Superintendent Dr. Marshall told the Central Unified board the district is expanding food and emergency supports after a federal shutdown, and staff outlined pantries, vouchers and partner services to reach roughly 600 affected students.

Superintendent Dr. Marshall told the Central Unified Board of Trustees on Oct. 28 that the district is stepping up supports for families affected by the federal government shutdown.

"We're all aware that there's a shutdown at the federal level, and it's getting to a point now where a lot of our families [are] gonna be impacted," Dr. Marshall said during the superintendent's report, and he asked Assistant Superintendent Dr. Lopez to review district resources.

Dr. Lopez said Central Unified has updated a resource webpage (with Spanish and work underway on Punjabi translations), maintains a district pantry system and distributes monthly pantry vouchers. "We have a total of 600 right now as of today. A 100 were identified within the last week and a half. Those 600 students are represented by 303 families," she told the board.

The district plans to open an additional pantry at El Capitan as a soft launch this week and to open the Biola pantry in January. Staff also described partnerships that supply turkeys and boxed food (operation "Gobble/Operation Wobble" at Steinbeck Elementary), winter clothing distributions, shoes and socks through the Foundation for Central Schools and Soles for Soles, and hygiene kits funded by the foundation.
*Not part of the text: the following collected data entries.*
(** Token mode alone. *)
Lemma authenticate_token_sound jwt cfg authorization h peer p :
  Config.mode cfg <> "none" -> Config.mode cfg <> "mtls" ->
  _authenticate_token jwt cfg authorization = Ok p -> grants jwt cfg authorization h peer p.
Proof.
  intros Hn Hm. unfold _authenticate_token. change (String.length _BEARER_PREFIX) with 7%nat.
  change _BEARER_PREFIX with "bearer ".
  destruct (absent authorization || _) eqn:Hg; [done|].
  destruct (nonempty (strip _)) eqn:Hc; [|done]. simpl. apply nonempty_spec in Hc.
  assert (bearer authorization (strip (drop_chars 7 (default "" authorization)))) as Hb
    by (apply bearer_spec; split_and!; done).
  destruct (_match_shared_secret _ _) as [[t|]|e] eqn:Hm'; [| |done].
  - apply match_secrets_ok in Hm' as [_ [Hin|[? _]]]; [|done]. intros [= <-]. by eapply grant_secret.
  - apply match_secrets_ok in Hm' as [_ [_ Hnin]]. destruct (nonempty (Config.token_jwks_url cfg)) eqn:Hj; [|done].
    apply nonempty_spec in Hj. unfold _verify_jwt. destruct (jwt _) as [r|claims] eqn:Hd; [done|].
    destruct (claimed_tenant claims) as [t|] eqn:Ht; [|done]. intros [= <-]. by eapply grant_jwt.
Qed.

Lemma authenticate_token_complete jwt cfg authorization cred e :
  bearer authorization cred -> _authenticate_token jwt cfg authorization = Raise e ->
  (e = TypeError /\ (ascii_text cred = false \/ Exists (fun st => ascii_text (fst st) = false) (Config.tokens cfg)))
  \/ is_unauthenticated e /\ cred ∉ (Config.tokens cfg).*1
     /\ (forall claims t, Config.token_jwks_url cfg <> "" -> jwt cred = inr claims -> claimed_tenant claims <> Some t).
Proof.
  intros Hb. apply bearer_spec in Hb as (Hg & -> & Hne). unfold _authenticate_token.
  change (String.length _BEARER_PREFIX) with 7%nat. change _BEARER_PREFIX with "bearer ". rewrite Hg.
  apply nonempty_spec in Hne. rewrite Hne. simpl.
  destruct (_match_shared_secret _ _) as [[t|]|e'] eqn:Hm'; [done| |].
  - apply match_secrets_ok in Hm' as [_ [_ Hnin]]. unfold _verify_jwt. intros H. right.
    destruct (nonempty (Config.token_jwks_url cfg)) eqn:Hj.
    + destruct (jwt _) as [r|claims] eqn:Hd; [simplify_eq; split_and!; [done..|]; intros; congruence|].
      destruct (claimed_tenant claims) as [t|] eqn:Ht; simplify_eq. split_and!; [done..|]. intros c t' _ [= <-]. congruence.
    + simplify_eq. split_and!; [done..|]. intros c t H _. apply nonempty_spec in H. congruence.
  - apply match_secrets_raise in Hm' as (-> & _ & H). intros [= <-]. by left.
Qed.

Lemma no_bearer_unauthenticated jwt cfg authorization e :
  (forall cred, ~ bearer authorization cred) -> _authenticate_token jwt cfg authorization = Raise e -> is_unauthenticated e.
Proof.
  intros Hb. unfold _authenticate_token. change (String.length _BEARER_PREFIX) with 7%nat.
  change _BEARER_PREFIX with "bearer ".
  destruct (absent authorization || _) eqn:Hg; [by intros [= <-]|].
  destruct (nonempty (strip _)) eqn:Hc; simpl; [|by intros [= <-]].
  destruct (Hb (strip (drop_chars 7 (default "" authorization)))). apply nonempty_spec in Hc.
  apply bearer_spec. split_and!; done.
Qed.

Lemma bearer_dec authorization : (exists cred, bearer authorization cred) \/ (forall cred, ~ bearer authorization cred).
Proof.
  destruct (absent authorization || negb (String.eqb (lower (take_chars 7 (default "" authorization))) "bearer ")) eqn:Hg.
  { right. intros c Hb. apply bearer_spec in Hb as (H & _). congruence. }
  destruct (nonempty (strip (drop_chars 7 (default "" authorization)))) eqn:Hn.
  - left. eexists. apply bearer_spec. split_and!; [done..|]. by apply nonempty_spec.
  - right. intros c Hb. apply bearer_spec in Hb as (_ & -> & H). apply nonempty_spec in H. congruence.
Qed.

Lemma authenticate_sound jwt cfg authorization h peer p :
  authenticate jwt cfg authorization h peer = Ok p -> grants jwt cfg authorization h peer p.
Proof.
  unfold authenticate. destruct (String.eqb_spec (Config.mode cfg) "none") as [Hn|Hn].
  - destruct (negb _ && negb _) eqn:Hl; [done|]. intros [= <-]. apply grant_local; [done|].
    apply local_peer_spec. by destruct (_is_loopback peer), (_in_trusted_cidrs peer _).
  - destruct (String.eqb_spec (Config.mode cfg) "mtls") as [Hm|Hm].
    + destruct (nonempty (strip _)) eqn:Hne; [|done]. intros [= <-]. apply nonempty_spec in Hne.
      destruct h as [t|]; [|done]. by apply grant_identity.
    + by apply authenticate_token_sound.
Qed.

(** Two rules never grant different principals. *)
Lemma grants_functional jwt cfg authorization h peer p q :
  NoDup (Config.tokens cfg).*1 ->
  grants jwt cfg authorization h peer p -> grants jwt cfg authorization h peer q -> p = q.
Proof.
  intros Hnd Hp Hq.
  assert (forall c t c' t', bearer authorization c -> bearer authorization c' ->
    (c, t) ∈ Config.tokens cfg -> (c', t') ∈ Config.tokens cfg -> t = t') as Hsec.
  { intros c t c' t' Hb Hb' H H'. rewrite (bearer_unique _ _ _ Hb' Hb) in H'.
    apply list_elem_of_lookup in H as [i Hi], H' as [k Hk].
    assert (i = k) as ->.
    { eapply NoDup_lookup; [done | |]; rewrite list_lookup_fmap; [by rewrite Hi | by rewrite Hk]. }
    congruence. }
  destruct Hp as [| |c t H1 H2 Hb Hin|c cl t H1 H2 Hb Hnin Hj Hd Ht];
    inversion Hq as [| |c' t' H1' H2' Hb' Hin'|c' cl' t' H1' H2' Hb' Hnin' Hj' Hd' Ht']; subst; try congruence.
  - by rewrite (Hsec _ _ _ _ Hb Hb' Hin Hin').
  - destruct Hnin'. rewrite (bearer_unique _ _ _ Hb' Hb). apply list_elem_of_fmap. by exists (c, t).
  - destruct Hnin. rewrite (bearer_unique _ _ _ Hb Hb'). apply list_elem_of_fmap. by exists (c', t').
  - rewrite (bearer_unique _ _ _ Hb' Hb) in Hd'. assert (cl' = cl) as -> by congruence.
    by assert (t' = t) as -> by congruence.
Qed.

(** ** The properties *)

(** C16. The verifier decides the mode matrix exactly: for a token map with
    distinct secrets, a request is accepted as the one principal the rules grant
    (a trusted peer under none, the proxy's identity under mtls, the tenant of
    the presented secret, or else the claims of a verified JWT); a refusal is
    Unauthenticated and no rule grants the request, or a TypeError of the
    constant-time comparison on text that is not ASCII. *)
Theorem authenticate_exact jwt cfg authorization h peer :
  NoDup (Config.tokens cfg).*1 ->
  match authenticate jwt cfg authorization h peer with
  | Ok p => forall q, grants jwt cfg authorization h peer q <-> q = p
  | Raise e =>
      is_unauthenticated e /\ (forall q, ~ grants jwt cfg authorization h peer q)
      \/ e = TypeError /\ exists cred, bearer authorization cred
           /\ (ascii_text cred = false \/ Exists (fun st => ascii_text (fst st) = false) (Config.tokens cfg))
  end.
Proof.
  intros Hnd. destruct (authenticate jwt cfg authorization h peer) as [p|e] eqn:Ha.
  { apply authenticate_sound in Ha. intros q. split; [intros; by eapply grants_functional | by intros ->]. }
  unfold authenticate in Ha. destruct (String.eqb_spec (Config.mode cfg) "none") as [Hn|Hn].
  { destruct (negb _ && negb _) eqn:Hl; [|done]. injection Ha as <-. left. split; [done|].
    intros q Hq. inversion Hq as [_ Hp| | |]; try congruence. apply local_peer_spec in Hp.
    destruct (_is_loopback peer), (_in_trusted_cidrs peer _); done. }
  destruct (String.eqb_spec (Config.mode cfg) "mtls") as [Hm|Hm].
  { destruct (nonempty (strip _)) eqn:Hne; [done|]. injection Ha as <-. left. split; [done|].
    intros q Hq. inversion Hq as [|t _ -> Ht| |]; try congruence. apply nonempty_spec in Ht. simpl in *. congruence. }
  destruct (bearer_dec authorization) as [[cred Hb]|Hb].
  - destruct (authenticate_token_complete _ _ _ _ _ Hb Ha) as [[-> H]|(Hu & Hnin & Hj)]; [right; eauto|]. left.
    split; [done|]. intros q Hq. inversion Hq as [| |c t _ _ Hb' Hin|c cl t _ _ Hb' _ Hj' Hd Ht]; try congruence.
    + rewrite (bearer_unique _ _ _ Hb' Hb) in Hin. apply Hnin, list_elem_of_fmap. by exists (cred, t).
    + rewrite (bearer_unique _ _ _ Hb' Hb) in Hd. by eapply Hj.
  - left. split; [by eapply no_bearer_unauthenticated|]. intros q Hq.
    inversion Hq as [| |c t _ _ Hb'|c cl t _ _ Hb']; try congruence; by eapply Hb.
Qed.

Lemma authenticate_exact_witness :
  let cfg := Config.mkAuth "token" "" [("s3cret", "acme")] [] in
  authenticate (fun _ => inl "") cfg (Some "Bearer s3cret") None None = Ok (mkPrincipal "acme" "acme" "token")
  /\ forall q, grants (fun _ => inl "") cfg (Some "Bearer s3cret") None None q <-> q = mkPrincipal "acme" "acme" "token".
Proof.
  split; [vm_compute; reflexivity|].
  assert (NoDup (Config.tokens (Config.mkAuth "token" "" [("s3cret", "acme")] [])).*1) as Hnd
    by (simpl; apply NoDup_singleton).
  exact (authenticate_exact (fun _ => inl "") _ (Some "Bearer s3cret") None None Hnd).
Defined.

Lemma read_tls_ok files path v : GrpcServer._read_tls_material files path = Ok v ->
  files path = Some v /\ GrpcServer.blank_bytes v = false.
Proof. unfold GrpcServer._read_tls_material. destruct (files path); [|done]. destruct (GrpcServer.blank_bytes _) eqn:E; naive_solver. Qed.

(** A validated production configuration uses TLS and token or mtls. *)
Lemma production_settings c c' : Config.validate c = Ok c' -> Config.is_production c = true ->
  c' = c /\ Config.grpc_tls_enabled (Config.server c) = true
  /\ (Config.mode (Config.auth c) = "token" \/
      Config.mode (Config.auth c) = "mtls" /\ Config.grpc_tls_require_client_auth (Config.server c) = true).
Proof.
  unfold Config.validate, Config._validate_deployment_security. intros H Hp. rewrite Hp in H.
  destruct (Config._valid_roles _) as [?|?]; [|done]. destruct (Config._valid_mode _) as [m|?] eqn:Hm; [|done].
  destruct (Config._valid_cidrs _) as [?|?]; [|done]. cbn [negb] in H.
  repeat (case_match; try discriminate). simplify_eq.
  unfold Config._valid_mode, mem in Hm. simpl in Hm. destruct (Config.grpc_tls_enabled (Config.server c')); [|done].
  destruct (String.eqb (Config.mode (Config.auth c')) "token") eqn:Ht; [apply String.eqb_eq in Ht; auto|].
  destruct (String.eqb (Config.mode (Config.auth c')) "mtls") eqn:Hmt; simpl in *.
  - apply String.eqb_eq in Hmt. destruct (Config.grpc_tls_require_client_auth (Config.server c')); [auto | done].
  - destruct (String.eqb (Config.mode (Config.auth c')) "none"); simpl in *; congruence.
Qed.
Dr. Marshall and Dr. Lopez said family outreach liaisons, site leaders and community school coordinators are actively tracking referrals and that staff will use ParentSquare and other channels to notify families about available resources. They emphasized practices for identifying students who may be affected — for example, appearing sleepy or requesting snacks — and connecting those families to supports.

Why it matters: district leaders said the network of pantries and partner organizations aims to reduce immediate food and basic‑needs insecurity and limit downstream impacts on attendance and learning. Trustees asked questions about translations, pantry locations and coordination with community partners; staff said they would continue to refine outreach and reporting and to document families served.

What's next: Dr. Marshall said particular supports and updated resource links will be shared through the district communications office and on ParentSquare; trustees and staff indicated additional operational and translation work will continue in the coming weeks.